Records from a collection:
(* ===== verification/Ports.v ===== *)
(** * Port-mapped devices (src/src/kernel/drivers/serial.c, pit.c, pcspkr.c, ps2.c, apic.c)

    The drivers that only talk to I/O ports.  The state is the sequence of bytes written, with their
    ports, and the number of reads made; what the n-th read returns is a parameter.  A loop that
    waits for a device is cut off by fuel. *)
From S2P Require Import Prelude.

(** The calls of [init_ps2] on the interrupt controller and the handler table (their effect is in
    Interrupts.v). *)
Inductive handler := KbdHandler | MouseHandler.
Inductive irq_call := RedirectIrq (lapic_id irq vect status : Z) | InstallHandler (irq : Z) (h : handler).

Record io := mk_io { io_out : list (Z * Z); io_reads : nat; timer_ticks : Z; io_calls : list irq_call }.
Definition IO := M io.

(** The devices: the value of the n-th read, from the given port. *)
Class Ports := { port_in : nat -> Z -> Z }.

Section Drivers.
Context `{Ports} (fuel : nat).

Definition outb (port val : Z) : IO unit := modify (fun s => mk_io (io_out s ++ [(port, u8 val)]) (io_reads s) (timer_ticks s) (io_calls s)).
Definition irq_call_made (c : irq_call) : IO unit :=
  modify (fun s => mk_io (io_out s) (io_reads s) (timer_ticks s) (io_calls s ++ [c])).
Definition inb (port : Z) : IO Z := fun s =>
  Done (u8 (port_in (io_reads s) port), mk_io (io_out s) (S (io_reads s)) (timer_ticks s) (io_calls s)).

(** [while (test(inb(port)));] *)
Fixpoint wait_while (n : nat) (port : Z) (test : Z -> bool) : IO unit :=
  match n with
  | O => out_of_fuel
  | S n' => v ← inb port; if test v then wait_while n' port test else mret tt
  end.

(** ** serial.c *)

Definition SERIAL_COM1_BASE : Z := 0x3F8.

Definition serial_conf_baud_rate (base divisor : Z) : IO unit :=
  _ ← outb (base + 3) 0x80;
  _ ← outb base (Z.land (Z.shiftr divisor 8) 0xFF);
  outb (base + 1) (Z.land divisor 0xFF).
Definition serial_conf_line (base : Z) : IO unit := outb (base + 3) 0x03.
Definition serial_conf_buff (base : Z) : IO unit := outb (base + 2) 0xC7.
Definition serial_conf_modem (base : Z) : IO unit := outb (base + 4) 0x0B.

Definition serial_init_port (base divisor : Z) : IO Z :=
  _ ← outb (base + 1) 0;
  _ ← serial_conf_baud_rate base divisor;
  _ ← serial_conf_line base;
  _ ← serial_conf_buff base;
  _ ← serial_conf_modem base;
  mret 0.

(** The mask is the decimal 20. *)
Definition fifo_bits (v : Z) : bool := truthy (Z.land v 20).
Definition serial_is_transmit_fifo_empty (base : Z) : IO Z := v ← inb (base + 5); mret (Z.land v 20).

Definition serial_write_byte_port (base byte : Z) : IO unit := outb base byte.

Fixpoint write_bytes (base : Z) (buf : list Z) : IO unit :=
  match buf with [] => mret tt | b :: buf' => _ ← serial_write_byte_port base b; write_bytes base buf' end.

Definition serial_write_port (base : Z) (buf : list Z) : IO unit :=
  _ ← wait_while fuel (base + 5) (fun v => negb (fifo_bits v)); write_bytes base buf.

(** [for (i = 0; buf[i]; i++)]: the bytes up to the terminator. *)
Fixpoint until_nul (buf : list Z) : option (list Z) :=
  match buf with [] => None | b :: buf' => if truthy b then t ← until_nul buf'; Some (b :: t) else Some [] end.
Definition serial_print_port (base : Z) (buf : list Z) : IO unit :=
  _ ← wait_while fuel (base + 5) fifo_bits;
  t ← of_option (until_nul buf);
  write_bytes base t.

Definition init_serial : IO Z := _ ← serial_init_port SERIAL_COM1_BASE 3; mret 0.
Definition serial_puts (buf : list Z) : IO unit := serial_print_port SERIAL_COM1_BASE buf.

(** ** pit.c and pcspkr.c *)

(** Dividing by zero raises an exception. *)
Definition pit_phase (hz : Z) : IO unit :=
  if hz =? 0 then fault else
  let divisor := Z.quot 1193180 hz in
  _ ← outb 0x43 0x36;
  _ ← outb 0x40 (Z.land divisor 0xFF);
  outb 0x40 (Z.shiftr divisor 8).
Definition pit_handler : IO unit := modify (fun s => mk_io (io_out s) (io_reads s) (u64 (timer_ticks s + 1)) (io_calls s)).
(** [while (timer_ticks < rest_ticks);]: the interrupts that arrive while the loop runs. *)
Fixpoint pit_wait (interrupts : list bool) (rest_ticks : Z) : IO unit :=
  t ← gets timer_ticks;
  if t <? rest_ticks then
    match interrupts with
    | [] => out_of_fuel
    | b :: l => _ ← (if b : bool then pit_handler else mret tt); pit_wait l rest_ticks
    end
  else mret tt.
Definition pit_sleep (interrupts : list bool) (ticks : Z) : IO unit :=
  t ← gets timer_ticks; pit_wait interrupts (u64 (t + ticks)).
Definition pit_read_count : IO Z :=
  _ ← outb 0x43 0;
  lo ← inb 0x40;
  hi ← inb 0x40;
  mret (Z.lor (Z.shiftl hi 8) lo).
Definition init_pit : IO Z := _ ← pit_phase 1000; mret 0.

Definition pit_phase_c2 (hz : Z) : IO unit :=
  if hz =? 0 then fault else
  let divisor := 1193180 / hz in
  _ ← outb 0x43 0xB6;
  _ ← outb 0x42 (Z.land (u8 divisor) 0xFF);
  outb 0x42 (Z.land (u8 (Z.shiftr divisor 8)) 0xFF).
Definition pcspkr_tone_on (hz : Z) : IO unit :=
  _ ← pit_phase_c2 hz;
  tmp ← inb 0x61;
  if negb (tmp =? Z.lor tmp 3) then outb 0x61 (Z.lor tmp 3) else mret tt.
Definition pcspkr_tone_off : IO unit :=
  v ← inb 0x61;
  _ ← outb 0x61 (Z.land v 0xFC);
  pit_phase_c2 1.
Definition pcspkr_beep (interrupts : list bool) (mst hz : Z) : IO unit :=
  _ ← pcspkr_tone_on hz; _ ← pit_sleep interrupts mst; pcspkr_tone_off.
Definition init_pcspkr : IO Z := v ← inb 0x61; _ ← outb 0x61 (Z.lor v 1); mret 0.

(** ** apic.c: the old interrupt controllers *)
Definition disable_pic : IO unit := _ ← outb 0xa1 0xff; outb 0x21 0xff.

(** ** ps2.c: the controller *)

Definition PS2_CMD_PORT : Z := 0x64.
Definition PS2_DATA_PORT : Z := 0x60.

Definition ps2_wait_out : IO unit := wait_while fuel PS2_CMD_PORT (fun v => truthy (Z.land v 2)).
Definition ps2_wait_in : IO unit := wait_while fuel PS2_CMD_PORT (fun v => negb (truthy (Z.land v 1))).
Definition ps2_ack : IO unit := wait_while fuel PS2_DATA_PORT (fun v => negb (v =? 0xfa)).
Fixpoint clr_loop (n : nat) : IO unit :=
  match n with
  | O => out_of_fuel
  | S n' => v ← inb PS2_CMD_PORT; if truthy (Z.land v 1) then _ ← inb PS2_DATA_PORT; clr_loop n' else mret tt
  end.
Definition ps2_clr : IO unit := clr_loop fuel.
Definition ps2_port1_write (val : Z) : IO unit := _ ← ps2_wait_out; outb PS2_DATA_PORT val.
Definition ps2_port2_write (val : Z) : IO unit :=
  _ ← ps2_wait_out; _ ← outb PS2_CMD_PORT 0xd4; _ ← ps2_wait_out; outb PS2_DATA_PORT val.
Definition ps2_read : IO Z := _ ← ps2_wait_in; inb PS2_DATA_PORT.

Definition ps2_command (c : Z) : IO unit := _ ← ps2_wait_out; outb PS2_CMD_PORT c.

(** [init_ps2]: up to the installation of the two handlers, the handlers, and after it. *)
Definition init_ps2_controller : IO unit :=
  _ ← ps2_clr;
  _ ← ps2_command 0xad;
  _ ← ps2_command 0xa7;
  _ ← ps2_clr;
  _ ← ps2_command 0x60;
  _ ← ps2_wait_out;
  _ ← outb PS2_DATA_PORT 0x47;
  _ ← ps2_port2_write 0xf6; _ ← ps2_ack;
  _ ← ps2_port2_write 0xf3; _ ← ps2_ack;
  _ ← ps2_port2_write 0x14; _ ← ps2_ack;
  _ ← ps2_port2_write 0xf4; _ ← ps2_ack;
  _ ← ps2_wait_out; _ ← ps2_port1_write 0xf6; _ ← ps2_ack;
  _ ← ps2_wait_out; _ ← ps2_port1_write 0xf4; ps2_ack.
Definition init_ps2_enable : IO unit := _ ← ps2_command 0xae; _ ← ps2_command 0xa8; ps2_clr.
Definition init_ps2_handlers : IO unit :=
  _ ← irq_call_made (RedirectIrq 0 1 33 1);
  _ ← irq_call_made (RedirectIrq 0 12 44 1);
  _ ← irq_call_made (InstallHandler 1 KbdHandler);
  irq_call_made (InstallHandler 12 MouseHandler).
Definition init_ps2 : IO Z := _ ← init_ps2_controller; _ ← init_ps2_handlers; _ ← init_ps2_enable; mret 0.
End Drivers.

(** ** The divisor of the serial port *)

(** A serial port: its line control register and its divisor latch, as the bytes written set them
    (bit 7 of the line control selects the latch). *)
Record uart := mk_uart { line_control : Z; latch_low : Z; latch_high : Z }.
Definition uart_step (base : Z) (u : uart) (w : Z * Z) : uart :=
  let '(port, v) := w in
  if port =? base + 3 then mk_uart v (latch_low u) (latch_high u)
  else if Z.testbit (line_control u) 7 then
    if port =? base then mk_uart (line_control u) v (latch_high u)
    else if port =? base + 1 then mk_uart (line_control u) (latch_low u) v else u
  else u.
Definition uart_divisor (u : uart) : Z := latch_low u + 2 ^ 8 * latch_high u.

Lemma uart_control base u v : uart_step base u (base + 3, v) = mk_uart v (latch_low u) (latch_high u).
Proof. unfold uart_step. by rewrite Z.eqb_refl. Qed.
Lemma uart_low base l c v h :
  Z.testbit c 7 = true -> uart_step base (mk_uart c l h) (base, v) = mk_uart c v h.
Proof. intros Hc. unfold uart_step. rewrite (proj2 (Z.eqb_neq base (base + 3))) by lia. cbn [line_control]. by rewrite Hc, Z.eqb_refl. Qed.
Lemma uart_high base l c v h :
  Z.testbit c 7 = true -> uart_step base (mk_uart c l h) (base + 1, v) = mk_uart c l v.
Proof.
  intros Hc. unfold uart_step. rewrite (proj2 (Z.eqb_neq (base + 1) (base + 3))), (proj2 (Z.eqb_neq (base + 1) base)) by lia.
  cbn [line_control]. by rewrite Hc, Z.eqb_refl.
Qed.
Lemma uart_other base u k v : k <> 0 -> k <> 1 -> k <> 3 -> uart_step base u (base + k, v) = u.
Proof.
  intros H0 H1 H3. unfold uart_step. rewrite (proj2 (Z.eqb_neq _ _)) by lia. destruct (Z.testbit _ 7); [|done].
  by rewrite (proj2 (Z.eqb_neq (base + k) base)), (proj2 (Z.eqb_neq (base + k) (base + 1))) by lia.
Qed.

(** [serial_init_port] sets the serial port up with the two bytes of the divisor exchanged: the
    port's divisor is [divisor / 256 + 256 * (divisor mod 256)]; for the divisor 3 that
    [init_serial] asks for it is 768, 150 baud instead of 38400. *)
Theorem serial_divisor_swapped `{Ports} (base divisor : Z) (s : io) (u : uart) :
  0 <= divisor < 2 ^ 16 ->
  exists s', serial_init_port base divisor s = Done (0, s') /\
    exists w, io_out s' = io_out s ++ w /\
      uart_divisor (fold_left (uart_step base) w u) = divisor / 2 ^ 8 + 2 ^ 8 * (divisor mod 2 ^ 8).
Proof.
  intros Hd. eexists. split; [reflexivity|].
  exists [(base + 1, u8 0); (base + 3, u8 0x80); (base, u8 (Z.land (Z.shiftr divisor 8) 0xFF));
    (base + 1, u8 (Z.land divisor 0xFF)); (base + 3, u8 0x03); (base + 2, u8 0xC7); (base + 4, u8 0x0B)].
  split; [cbn [io_out]; by rewrite <- !app_assoc|].
  cbn [fold_left]. set (u1 := uart_step base u (base + 1, u8 0)). clearbody u1.
  rewrite (uart_other base _ 4), (uart_other base _ 2) by lia. rewrite !uart_control, (uart_low _ _ (u8 128)), (uart_high _ _ (u8 128)) by done. unfold uart_divisor. cbn [latch_low latch_high].
  change 0xFF with (Z.ones 8). rewrite !Z.land_ones, Z.shiftr_div_pow2 by lia.
  assert (D : 0 <= divisor / 2 ^ 8 < 2 ^ 8) by (split; [apply Z.div_pos; lia|apply Z.div_lt_upper_bound; lia]).
  pose proof (Z.mod_pos_bound divisor (2 ^ 8) ltac:(lia)).
  by rewrite (Z.mod_small (divisor / 2 ^ 8)), !u8_small by lia.
Qed.

(** A line that is always idle. *)
#[local] Instance quiet_ports : Ports := {| port_in _ _ := 0 |}.
Definition no_io : io := mk_io [] 0 0 [].

Lemma serial_divisor_swapped_witness :
  exists s', serial_init_port SERIAL_COM1_BASE 3 no_io = Done (0, s') /\
    exists w, io_out s' = io_out no_io ++ w /\ uart_divisor (fold_left (uart_step SERIAL_COM1_BASE) w (mk_uart 0 0 0)) = 768.
Proof. exact (serial_divisor_swapped SERIAL_COM1_BASE 3 no_io (mk_uart 0 0 0) ltac:(lia)). Defined.

(** ** Sleeping *)

(** The number of timer interrupts that arrive. *)
Definition ticks_in (interrupts : list bool) : Z := Z.of_nat (length (filter (fun b => b = true) interrupts)).

Lemma pit_wait_done interrupts goal s :
  0 <= timer_ticks s -> goal < 2 ^ 64 ->
  (is_done (pit_wait interrupts goal s) = true <-> goal <= timer_ticks s + ticks_in interrupts).
Proof.
  revert s. induction interrupts as [|b l IH]; intros s Ht Hg; cbn [pit_wait]; unfold gets at 1, mbind at 1, M_bind at 1;
    destruct (Z.ltb_spec (timer_ticks s) goal) as [L|L].
  - unfold ticks_in. cbn. split; [done|lia].
  - unfold ticks_in. cbn. split; [lia|done].
  - unfold ticks_in in *. rewrite filter_cons. destruct b.
    + rewrite (bind_run _ _ _ _ _ (eq_refl : pit_handler s = _)), IH; cbn [timer_ticks]; rewrite ?u64_small by lia; [|lia|done].
      rewrite decide_True by done. cbn [length]. lia.
    + rewrite (bind_run _ _ _ _ _ (eq_refl : (mret tt : IO unit) s = Done (tt, s))), IH by done.
      by rewrite decide_False by done.
  - split; [|done]. unfold ticks_in. lia.
Qed.

(** [pit_sleep] returns exactly when enough timer interrupts arrive; without any - and
    [init_pit] installs no handler - it never returns for a positive number of ticks. *)
Theorem pit_sleep_waits (interrupts : list bool) (ticks : Z) (s : io) :
  0 <= timer_ticks s -> 0 <= ticks -> timer_ticks s + ticks < 2 ^ 64 ->
  (is_done (pit_sleep interrupts ticks s) = true <-> ticks <= ticks_in interrupts).
Proof.
  intros Ht Hk Hs. unfold pit_sleep, gets, mbind, M_bind. rewrite u64_small by lia.
  rewrite pit_wait_done by lia. lia.
Qed.

Lemma pit_sleep_waits_witness :
  (is_done (pit_sleep [true; false; true] 2 no_io) = true <-> 2 <= ticks_in [true; false; true]) /\
  (is_done (pit_sleep (replicate 100 false) 1 no_io) = true <-> 1 <= ticks_in (replicate 100 false)).
Proof.
  split; [apply (pit_sleep_waits [true; false; true] 2 no_io)|apply (pit_sleep_waits (replicate 100 false) 1 no_io)];
    vm_compute; (discriminate || reflexivity).
Defined.

(** ** The PS/2 controller *)

(** A controller that is always ready and acknowledges everything. *)
#[local] Instance ready_ps2 : Ports := {| port_in _ port := if port =? PS2_DATA_PORT then 0xfa else 0 |}.

(** On such a controller [init_ps2] returns after disabling both ports, writing the configuration,
    resetting and enabling mouse and keyboard, and enabling the ports, in this order, with the lines
    1 and 12 routed to the vectors 33 and 44 and their handlers installed. *)
Theorem init_ps2_sequence :
  match init_ps2 1 no_io with Done (r, s) => Some (r, io_out s, io_calls s) | _ => None end =
  Some (0, [(0x64, 0xad); (0x64, 0xa7); (0x64, 0x60); (0x60, 0x47);
            (0x64, 0xd4); (0x60, 0xf6); (0x64, 0xd4); (0x60, 0xf3); (0x64, 0xd4); (0x60, 0x14); (0x64, 0xd4); (0x60, 0xf4);
            (0x60, 0xf6); (0x60, 0xf4); (0x64, 0xae); (0x64, 0xa8)],
        [RedirectIrq 0 1 33 1; RedirectIrq 0 12 44 1; InstallHandler 1 KbdHandler; InstallHandler 12 MouseHandler]).
Proof. reflexivity. Qed.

• _Work instructions_:
Of all the entries above, output exactly the lines between the one holding "(** [init_ps2]: up" and the one holding "ps2_port2_write 0xf6; _ ← ps2_ack;", inclusive.

• _Result below_:
(** [init_ps2]: up to the installation of the two handlers, the handlers, and after it. *)
Definition init_ps2_controller : IO unit :=
  _ ← ps2_clr;
  _ ← ps2_command 0xad;
  _ ← ps2_command 0xa7;
  _ ← ps2_clr;
  _ ← ps2_command 0x60;
  _ ← ps2_wait_out;
  _ ← outb PS2_DATA_PORT 0x47;
  _ ← ps2_port2_write 0xf6; _ ← ps2_ack;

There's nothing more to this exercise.